Trump speech leaves Cary activist unimpressed, disappointed
Posted March 1
Cary, N.C. — From the balcony of the U.S. House chamber, Faisal Khan said he saw a polarized nation reflected in the reactions to President Donald Trump's speech Tuesday night to a joint session of Congress.
Khan, a community activist from Cary, attended the speech as a guest of Democratic 4th District Congressman David Price, with whom he has worked on issues from health care to fighting terrorism to Islamic relations.
While Khan noted a change in the tone of Trump's rhetoric, he said he was disappointed that the president denounced anti-Semitism but didn't similarly condemn hate crimes on the Islamic community.

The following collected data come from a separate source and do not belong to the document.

(* ===== verification/RadixLru.v ===== *)
(** * The prefix index: eviction candidates, the empty index, [validate]

    [lru_leaf_block] returns the least recently used leaf's deepest eligible
    block, so removing it never drops another eligible block. *)
From S2P Require Import Prelude RadixCache RadixSpec RadixOps RadixRemove.
Set Default Goal Selector "!".

Lemma map_lookup_singleton_root {A} (x : node_ref) (v w : A) :
  ({[ root := v ]} : gmap node_ref A) !! x = Some w → x = root ∧ w = v.
Proof. intros [<- <-]%lookup_singleton_Some. done. Qed.

Lemma radix_init_empty : represents ∅ radix_init.
Proof.
  exists {[ root := [] ]}. split.
  - split; cbn.
    + done.
    + by eexists.
    + intros n p [-> _]%map_lookup_singleton_root. done.
    + intros n p nd k m _ [-> ->]%map_lookup_singleton_root. done.
    + intros b n i. split; [done|]. by intros (p & nd & _ & [-> ->]%map_lookup_singleton_root & ?).
    + intros n [nd [-> _]%map_lookup_singleton_root]. unfold root. lia.
  - intros ks b. split; [done|]. intros (n & qp & nd & [Hr _] & [-> _]%map_lookup_singleton_root & _). done.
Qed.

Section lru.
Context (P : paths) (c : RadixPrefixCache) (eligible : gset nat) (HI : radix_inv P c).

(** The deepest eligible block of a node's edge. *)
Definition deepest (nd : RadixNode) : option nat :=
  head (filter (.∈ eligible) (reverse (block_ids nd))).

(** [b] is the deepest eligible block of a leaf below [p], last used at [t]. *)
Definition candidate (p : list BlockKey) (t b : nat) : Prop :=
  ∃ x xp xd, P !! x = Some xp ∧ p `prefix_of` xp ∧ heap c !! x = Some xd ∧ children xd = ∅ ∧
    last_access xd = t ∧ deepest xd = Some b.

Lemma children_visit {A} fuel (f : node_ref → MR (list A)) n p nd (Q : list BlockKey → A → Prop) :
  P !! n = Some p → heap c !! n = Some nd →
  (∀ x xp, P !! x = Some xp → subtree_size P xp <= fuel →
    ∃ rs, f x c = (inr rs, c) ∧ ∀ r, r ∈ rs ↔ Q xp r) →
  subtree_size P p <= S fuel →
  ∃ rs, mapM_M f ((map_to_list (children nd)).*2) c = (inr rs, c) ∧
    ∀ r, r ∈ concat rs ↔ ∃ k x xp, children nd !! k = Some x ∧ P !! x = Some xp ∧ Q xp r.
Proof.
  intros Hn Hnd Hf Hfuel.
  destruct (mapM_M_reads (λ x rs, ∃ xp, P !! x = Some xp ∧ ∀ r, r ∈ rs ↔ Q xp r) f
    ((map_to_list (children nd)).*2) c) as (rs & Hrs & HR).
  { intros x [k Hk]%elem_of_map_values. destruct (child_path _ _ _ _ _ _ _ HI Hn Hnd Hk) as (xd & _ & Hx & _).
    destruct (Hf x _ Hx) as (rs & ? & ?).
    { pose proof (subtree_size_child _ _ _ _ _ _ _ _ HI Hn Hnd Hk Hx). lia. }
    exists rs. eauto. }
  exists rs. split; [done|]. intros r. rewrite list_elem_of_In, in_concat. split.
  - intros (l & Hl%list_elem_of_In & Hr%list_elem_of_In).
    apply list_elem_of_lookup_1 in Hl as [i Hi]. destruct (Forall2_lookup_r _ _ _ _ _ HR Hi) as (x & Hx & xp & Hxp & HQ).
    apply list_elem_of_lookup_2, elem_of_map_values in Hx as [k Hk]. exists k, x, xp. split_and!; [done..|by apply HQ].
  - intros (k & x & xp & Hk & Hxp & HQ).
    assert (Hx : x ∈ (map_to_list (children nd)).*2) by (apply elem_of_map_values; eauto).
    apply list_elem_of_lookup_1 in Hx as [i Hi]. destruct (Forall2_lookup_l _ _ _ _ _ HR Hi) as (l & Hl & xp' & Hxp' & HQ').
    rewrite Hxp in Hxp'. injection Hxp' as <-.
    exists l. split; apply list_elem_of_In; [by eapply list_elem_of_lookup_2|by apply HQ'].
Qed.

Lemma candidate_children n p nd t b :
  P !! n = Some p → heap c !! n = Some nd → children nd ≠ ∅ →
  candidate p t b ↔ ∃ k x xp, children nd !! k = Some x ∧ P !! x = Some xp ∧ candidate xp t b.
Proof.
  intros Hn Hnd Hne. split.
  - intros (x & xp & xd & Hx & Hp & Hxd & Hch & Ht & Hb).
    destruct (subtree_step _ _ _ _ _ _ _ HI Hn Hnd Hx Hp) as [->|(k & y & yp & Hk & Hy & Hyp)].
    + rewrite Hnd in Hxd. injection Hxd as <-. done.
    + exists k, y, yp. split_and!; [done..|]. by exists x, xp, xd.
  - intros (k & y & yp & Hk & Hy & x & xp & xd & Hx & Hp & Hxd & Hch & Ht & Hb).
    destruct (child_path _ _ _ _ _ _ _ HI Hn Hnd Hk) as (yd & _ & Hy' & _). rewrite Hy in Hy'. injection Hy' as ->.
    exists x, xp, xd. split_and!; try done. etrans; [|done]. by eexists.
Qed.

Lemma subtree_size_pos n p : P !! n = Some p → 0 < subtree_size P p.
Proof.
  intros Hn. unfold subtree_size. apply Nat.neq_0_lt_0. intros E%map_size_empty_inv.
  assert (H : filter (λ e : node_ref * list BlockKey, p `prefix_of` e.2) P !! n = Some p)
    by (by apply map_lookup_filter_Some). by rewrite E in H.
Qed.

Lemma lru_visit_spec fuel n p :
  P !! n = Some p → subtree_size P p <= fuel →
  ∃ rs, lru_visit fuel eligible n c = (inr rs, c) ∧ ∀ r, r ∈ rs ↔ candidate p r.1 r.2.
Proof.
  revert n p. induction fuel as [|fuel IH]; intros n p Hn Hfuel.
  { pose proof (subtree_size_pos _ _ Hn). lia. }
  destruct (live_heap HI _ _ Hn) as [nd Hnd].
  simpl. unfold mbind at 1, M_bind, deref at 1, getS, mbind at 1, M_bind. rewrite Hnd. cbn [of_option].
  unfold mret at 1, M_ret. case_bool_decide as Hch.
  - eexists. split; [reflexivity|]. intros [t b]. cbn [fst snd].
    trans (last_access nd = t ∧ deepest nd = Some b).
    { unfold deepest. destruct (filter _ _); simpl; set_solver. }
    split.
    + intros [Ht Hb]. by exists n, p, nd.
    + intros (x & xp & xd & Hx & Hp & Hxd & Hxch & Ht & Hb).
      destruct (subtree_step _ _ _ _ _ _ _ HI Hn Hnd Hx Hp) as [->|(k & y & yp & Hk & _)].
      * rewrite Hnd in Hxd. by injection Hxd as <-.
      * by rewrite Hch in Hk.
  - destruct (children_visit fuel (lru_visit fuel eligible) n p nd (λ p r, candidate p r.1 r.2) Hn Hnd)
      as (rs & Hrs & HR); [by eauto|done|].
    unfold mbind, M_bind. rewrite Hrs. eexists. split; [reflexivity|]. intros r.
    rewrite HR, (candidate_children _ _ _ _ _ Hn Hnd Hch). done.
Qed.
End lru.

Lemma pair_lt_true x y : pair_lt x y = true ↔ x.1 < y.1 ∨ (x.1 = y.1 ∧ x.2 < y.2).
Proof. unfold pair_lt. by rewrite orb_true_iff, andb_true_iff, !Nat.ltb_lt, Nat.eqb_eq. Qed.
#[export] Instance pair_lt_strict : StrictWeak pair_lt.
Proof.
  split; intros *; rewrite <-?not_true_iff_false, ?pair_lt_true; lia.
Qed.

Lemma filter_head_split {A} (Q : A → Prop) `{!∀ x, Decision (Q x)} l b :
  head (filter Q l) = Some b → ∃ l1 l2, l = l1 ++ b :: l2 ∧ Q b ∧ ∀ x, x ∈ l1 → ¬ Q x.
Proof.
  induction l as [|x l IH]; simpl; [done|]. destruct (decide (Q x)) as [HQ|HQ].
  - rewrite filter_cons_True by done. intros [= ->]. exists [], l. split_and!; [done..|set_solver].
  - rewrite filter_cons_False by done. intros (l1 & l2 & -> & ? & Hl)%IH. exists (x :: l1), l2.
    split_and!; [done..|]. set_solver.
Qed.

Lemma lru_leaf_block_spec P c eligible :
  radix_inv P c →
  ∃ r, lru_leaf_block eligible c = (inr r, c) ∧
    match r with
    | None => ∀ t b, ¬ candidate P c eligible [] t b
    | Some b => ∃ t, candidate P c eligible [] t b ∧
        ∀ t' b', candidate P c eligible [] t' b' → t < t' ∨ (t = t' ∧ b <= b')
    end.
Proof.
  intros HI. pose proof (ri_root _ _ HI) as Hroot. destruct (ri_rootnd _ _ HI) as (rd & Hrd & _ & Hids & _).
  assert (Hfuel : ∀ p, subtree_size P p <= walk_fuel c).
  { intros p. pose proof (paths_size _ _ HI). pose proof (subtree_size_le P p). unfold walk_fuel. lia. }
  destruct (children_visit P c HI (walk_fuel c) (lru_visit (walk_fuel c) eligible) root [] rd
    (λ p r, candidate P c eligible p r.1 r.2)) as (rs & Hrs & HR); [done..| | |].
  { intros x xp Hx Hs. by apply lru_visit_spec. }
  { specialize (Hfuel []). lia. }
  assert (HC : ∀ r, r ∈ concat rs ↔ candidate P c eligible [] r.1 r.2).
  { intros r. rewrite HR. destruct (decide (children rd = ∅)) as [He|He].
    - split; [intros (k & x & xp & Hk & _); by rewrite He in Hk|].
      intros (x & xp & xd & Hx & Hp & Hxd & Hxch & Ht & Hb).
      destruct (subtree_step _ _ _ _ _ _ _ HI Hroot Hrd Hx Hp) as [->|(k & y & yp & Hk & _)].
      + rewrite Hrd in Hxd. injection Hxd as <-. unfold deepest in Hb. by rewrite Hids in Hb.
      + by rewrite He in Hk.
    - symmetry. by apply (candidate_children P c eligible HI root [] rd). }
  exists (snd <$> py_min pair_lt id (concat rs)). split.
  { unfold lru_leaf_block, mbind, M_bind, getS, deref, mbind, M_bind, getS. rewrite Hrd. cbn [of_option].
    unfold mret, M_ret. by rewrite Hrs. }
  destruct (py_min pair_lt id (concat rs)) as [[t b]|] eqn:Emin; cbn.
  - exists t. split; [by apply (HC (t, b)), (py_min_in _ _ _ _ Emin)|].
    intros t' b' Hc%(HC (t', b')). pose proof (py_min_least _ _ _ _ _ Emin Hc) as Hlt.
    rewrite <-not_true_iff_false, pair_lt_true in Hlt. cbn in Hlt. lia.
  - intros t b Hc%(HC (t, b)). destruct (concat rs); [set_solver|done].
Qed.

Lemma lru_victim_spec m c eligible :
  represents m c →
  ∃ r, lru_leaf_block eligible c = (inr r, c) ∧
    ∀ b, r = Some b →
      b ∈ eligible ∧
      ∃ ks, m !! ks = Some b ∧
        ∀ ks' b', m !! ks' = Some b' → ks `prefix_of` ks' → b' ∈ eligible → b' = b.
Proof.
  intros (P & HI & Hm). destruct (lru_leaf_block_spec P c eligible HI) as (r & Hr & Hspec).
  exists r. split; [done|]. intros b ->. destruct Hspec as (t & (x & xp & xd & Hx & _ & Hxd & Hch & _ & Hb) & _).
  apply filter_head_split in Hb as (l1 & l2 & El & Hel & Hl1). split; [done|].
  assert (Hids : block_ids xd = reverse l2 ++ b :: reverse l1).
  { rewrite <-(reverse_involutive (block_ids xd)), El, reverse_app, reverse_cons, <-app_assoc. done. }
  assert (Hxr : x ≠ root).
  { intros ->. destruct (ri_rootnd _ _ HI) as (rd & ? & _ & E & _). simplify_eq. rewrite E in Hids.
    by destruct (reverse l2). }
  destruct (ri_node _ _ HI x xp Hx Hxr) as (xd' & q & qp & qd & k & ? & ? & ? & ? & -> & ? & ? & Hlen). simplify_eq.
  set (i := length (reverse l2)).
  assert (Hi : block_ids xd !! i = Some b) by (rewrite Hids; by apply list_lookup_middle).
  assert (Hks := edge_mapped P c x qp xd i b Hx Hxr Hxd Hlen Hi). exists (qp ++ take (S i) (edge_keys xd)).
  split; [by apply Hm|]. intros ks' b' Hb' Hp Hel'. apply Hm in Hb' as (y & rp & yd & Hc & Hyd & Hj).
  assert (C0 : covers P c x qp (qp ++ take (S i) (edge_keys xd))).
  { apply lookup_lt_Some in Hi. split; [done|]. exists xd. split_and!; [done..| |apply prefix_app, prefix_take].
    rewrite length_app, length_take. lia. }
  assert (y = x) as ->.
  { destruct (cover_below P c x qp xd HI Hx Hxr _ _ _ _ C0 Hc Hp) as [|Hpre]; [done|exfalso].
    destruct (covers_inv HI _ _ _ Hc) as (? & r & rd & ky & _ & _ & _ & Hr' & Hrd & _ & _ & Hck & _).
    destruct (subtree_step _ _ _ _ _ _ _ HI Hx Hxd Hr' Hpre) as [->|(k' & ? & ? & Hk' & _)].
    - rewrite Hxd in Hrd. injection Hrd as <-. by rewrite Hch in Hck.
    - by rewrite Hch in Hk'. }
  rewrite Hxd in Hyd. injection Hyd as <-.
  assert (rp = qp) as ->.
  { destruct Hc as (_ & xd2 & Hxd2 & Hx2 & _). rewrite Hxd in Hxd2. injection Hxd2 as <-.
    rewrite Hx in Hx2. injection Hx2 as Hx2. by apply app_inv_tail in Hx2. }
  apply prefix_length in Hp. apply lookup_lt_Some in Hi as Hlt.
  rewrite length_app, length_take in Hp. set (j := length ks' - length qp - 1) in *.
  destruct (decide (j = i)) as [->|Hji]; [congruence|exfalso].
  rewrite Hids, lookup_app_r in Hj by lia.
  destruct (j - length (reverse l2)) as [|d] eqn:Ed; [lia|]. simpl in Hj.
  apply list_elem_of_lookup_2 in Hj. apply (Hl1 b'); [|done]. by rewrite elem_of_reverse in Hj.
Qed.

(** No victim means that no maximal indexed path ends in an eligible block. *)
Lemma lru_victim_progress m c eligible c' ks b :
  represents m c → lru_leaf_block eligible c = (inr None, c') → m !! ks = Some b →
  (∀ ks', is_Some (m !! ks') → ks `prefix_of` ks' → ks' = ks) → b ∉ eligible.
Proof.
  intros (P & HI & Hm) Hrun Hks Hmax Hel. destruct (lru_leaf_block_spec P c eligible HI) as (r & Hr & Hspec).
  rewrite Hrun in Hr. injection Hr as <- ->. apply Hm in Hks as (n & qp & nd & Hc & Hnd & Hb).
  pose proof Hc as (_ & nd' & Hnd' & Hn & Hl & Hp). rewrite Hnd in Hnd'. injection Hnd' as <-.
  assert (Hch : children nd = ∅).
  { apply map_empty. intros k. destruct (children nd !! k) as [x|] eqn:Hk; [exfalso|done].
    destruct (ri_child _ _ HI n _ nd k x Hn Hnd Hk) as (Hx & (xp & Hxp) & _).
    destruct (child_path _ _ _ _ _ _ _ HI Hn Hnd Hk) as (xd & Hxd & Hxp' & _). rewrite Hxp in Hxp'. injection Hxp' as ->.
    destruct (covers_self HI _ _ Hxp Hx) as (? & q & qp' & ? & ? & E & ? & ? & ? & Hpath & Hhd & ? & ? & Hcx).
    destruct (covers_mapped HI _ _ _ Hcx) as [b' Hb']. apply Hm in Hb'.
    rewrite Hxd in E. injection E as <-.
    rewrite <-(Hmax _ (mk_is_Some _ _ Hb')) in Hp by (etrans; [exact Hp|by eexists]).
    apply prefix_length in Hp. rewrite length_app in Hp. destruct (edge_keys xd); simpl in *; [done|lia]. }
  assert (Hf : b ∈ filter (.∈ eligible) (reverse (block_ids nd))).
  { apply list_elem_of_filter. split; [done|]. apply elem_of_reverse. by eapply list_elem_of_lookup_2. }
  destruct (deepest eligible nd) as [b'|] eqn:Ed.
  - apply (Hspec (last_access nd) b'). exists n, (qp ++ edge_keys nd), nd. split_and!; try done. apply prefix_nil.
  - unfold deepest in Ed. destruct (filter _ _); [set_solver|done].
Qed.

(** C37: [insert] extends a leaf by a child without merging the two edges, and
    [validate] asserts that no inner node has a single child: it raises on an index that
    [insert] itself built. *)
Theorem validate_rejects_leaf_extension :
  let k i : BlockKey := [i] in
  let c1 := (insert_prefix [k 1%Z; k 2%Z] [10; 11] radix_init).2 in
  let r := insert_prefix [k 1%Z; k 2%Z; k 3%Z] [10; 11; 12] c1 in
  (validate c1).1 = inr tt ∧ r.1 = inr tt ∧
  (validate (r.2)).1 = inl (AssertionError "len(node.children) != 1").
Proof. vm_compute. done. Qed.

"Here’s a guy who is the president of our country and is not willing to acknowledge and condemn any violence against American Muslims," Khan said Wednesday upon his return from Washington, D.C.

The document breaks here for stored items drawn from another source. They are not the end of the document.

Definition compress_sink_recent (sink_blocks recent_blocks : nat) : MBS (nat * nat * nat) :=
  '(_, s) ← getS;
  raise_if ((sink_blocks <? 1) || (recent_blocks <? 1))
    (ValueError "sink and recent windows must each keep at least one block");;
  let keep_limit := sink_blocks + recent_blocks in
  let owned := length (block_table s) in
  if owned <=? keep_limit then mret (0, 0, 0)
  else
    let recent_start := Nat.max sink_blocks (owned - recent_blocks) in
    let dropped_positions := set_range sink_blocks recent_start in
    if bool_decide (dropped_positions = ∅) then mret (0, 0, 0)
    else compress_keep_positions (set_range 0 owned ∖ dropped_positions).

(** [sum(1.0 / document_frequency[t] for t in tokens & query_ids)] *)
Definition query_score (df : gmap Z nat) (tokens query_ids : gset Z) : Q :=
  foldr (λ t acc, (1 / inject_nat (default 0%nat (df !! t)) + acc)%Q) 0%Q (elements (tokens ∩ query_ids)).
(** [document_frequency[t] = document_frequency.get(t, 0) + 1] for each token *)
Definition count_tokens (df : gmap Z nat) (tokens : gset Z) : gmap Z nat :=
  foldl (λ df t, <[t := default 0 (df !! t) + 1]> df) df (elements tokens).

(** [sorted(scored, reverse=True)]: by score, then by position, descending. *)
Definition scored_ge (x y : Q * nat) : Prop :=
  (y.1 < x.1)%Q ∨ ((y.1 == x.1)%Q ∧ y.2 <= x.2).
#[local] Instance scored_ge_dec : RelDecision scored_ge.
Proof. intros x y. unfold scored_ge. apply _. Defined.

Definition important_positions (scored : list (Q * nat)) (importance_blocks : nat) : gset nat :=
  list_to_set (take importance_blocks (merge_sort scored_ge scored)).*2.

Definition compress_query_aware (sink_blocks recent_blocks importance_blocks query_tokens : nat) :
    MBS (nat * nat * nat) :=
  '(bm, s) ← getS;
  raise_if ((importance_blocks <? 1) || (query_tokens <? 1))
    (ValueError "importance blocks and query token window must be positive");;
  let base_keep := sink_blocks + recent_blocks in
  let owned := length (block_table s) in
  if owned <=? base_keep + importance_blocks then mret (0, 0, 0)
  else
    let sink_positions := set_range 0 (Nat.min sink_blocks owned) in
    let recent_start := Nat.max (size sink_positions) (owned - recent_blocks) in
    let recent_positions := set_range recent_start owned in
    let candidate_positions :=
      filter (λ i, i ∉ sink_positions ∧ i ∉ recent_positions) (seq 0 owned) in
    let prompt := prompt_token_ids s in
    let query_ids : gset Z := list_to_set (drop (length prompt - query_tokens) prompt) in
    candidate_tokens ← lift (mapR (λ position,
      logical_index ← py_nth (kv_block_logical_indices s) (Z.of_nat position);
      tokens ← block (block_size bm) logical_index s;
      mret (position, list_to_set tokens : gset Z)) candidate_positions);
    let document_frequency := foldl count_tokens ∅ (candidate_tokens.*2) in
    let scored := (λ pt : nat * gset Z, (query_score document_frequency pt.2 query_ids, pt.1)) <$> candidate_tokens in
    let keep_positions :=
      sink_positions ∪ recent_positions ∪ important_positions scored importance_blocks in
    compress_keep_positions keep_positions.

(** ** Decode growth *)
(** [len(seq) % self.block_size == 1] *)
Definition needs_page (bs : nat) (s : Sequence) : bool := num_tokens s mod bs =? 1.

Definition can_append (s : Sequence) : MB bool :=
  getsS (λ bm, Nat.b2n (needs_page (block_size bm) s) <=? length (free_block_ids bm)).

Definition may_append : MBS () :=
  '(bm, s) ← getS;
  if needs_page (block_size bm) s then
    b ← on_fst allocate_block;
    append_block b;;
    modify_seq (λ s, s <| kv_block_logical_indices :=
      kv_block_logical_indices s ++ [num_blocks (block_size bm) s - 1] |>)
  else mret tt.

(** ** [hash_blocks] *)
Definition hash_blocks (s : Sequence) : MB () :=
  if kv_compressed s then mret tt
  else
    bm ← getS;
    let bs := block_size bm in
    let start := num_cached_tokens s / bs in
    let stop := (num_cached_tokens s + num_scheduled_tokens s) / bs in
    if start =? stop then mret tt
    else if decide (prefix_cache_backend bm = RadixBackend) then
      store_tokens s (seq start (stop - start));;
      keys ← lift (block_keys bs s stop);
      on_radix (insert_prefix keys (take stop (block_table s)))
    else
      h ← (if 0 <? start then b ← table_block (start - 1) s; bl ← get_block b; mret (hash bl)
           else mret (-1)%Z);
      chain_hashes s (seq start (stop - start)) h.
End block_manager.

(** ** [cache_metrics] *)
Record CacheMetrics := mkCacheMetrics {
  cm_backend : PrefixCacheBackend;
  cm_lookups : nat;
  cm_queried_blocks : nat;
  cm_hit_blocks : nat;
  cm_evictions : nat;
  cm_block_hit_rate : Q;
  cm_radix : option RadixStats
}.
Definition cache_metrics : MB CacheMetrics :=
  bm ← getS;
  radix ← match radix_cache bm with
          | None => mret None
          | Some _ => st ← on_radix radix_stats; mret (Some st)
          end;
  mret {|
    cm_backend := prefix_cache_backend bm; cm_lookups := cache_lookups bm;
    cm_queried_blocks := cache_queried_blocks bm; cm_hit_blocks := cache_hit_blocks bm;
    cm_evictions := cache_evictions bm;
    cm_block_hit_rate :=
      if cache_queried_blocks bm =? 0 then 0%Q
      else (inject_nat (cache_hit_blocks bm) / inject_nat (cache_queried_blocks bm))%Q;
    cm_radix := radix |}.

He has been particularly vocal since Trump took office and instituted a travel ban affecting millions of Muslims. A federal court has put the ban on hold, but Trump is expected to roll out a new plan later this week restricting immigration from predominantly Muslim countries.
Khan was seated near several other Muslim-Americans for Trump's speech, but he was right next to a Republican lawyer from Minnesota.
"There was obviously a stark difference of our view about Trump," he said. "He got up (to applaud) a lot of times, I didn’t.
"I did not stand for him because I do find his previous rhetoric quite hateful and full of bigotry," he said. "It was a very difficult decision because I want to respect the Constitution, and I do, and I do respect the president."
Khan said he and the man from Minnesota were polite and chatted about the weather before the speech.
"At the end of the day, it was very cordial. I shook hands with him, said have a great day. He was a very fine man," he said.
In a chamber and a country Khan describes as deeply divided, he said he wishes there could be more such respectful disagreements, and while he clashes with the president on how to move America forward, he said he believes the country can get there.
"Of course, we feel we’re in very dark times right now. Emotions are very high," he said. "A lot of good’s going to eventually come out. It's not going to come out immediately, but I think, in the end, we’re going to be a better country."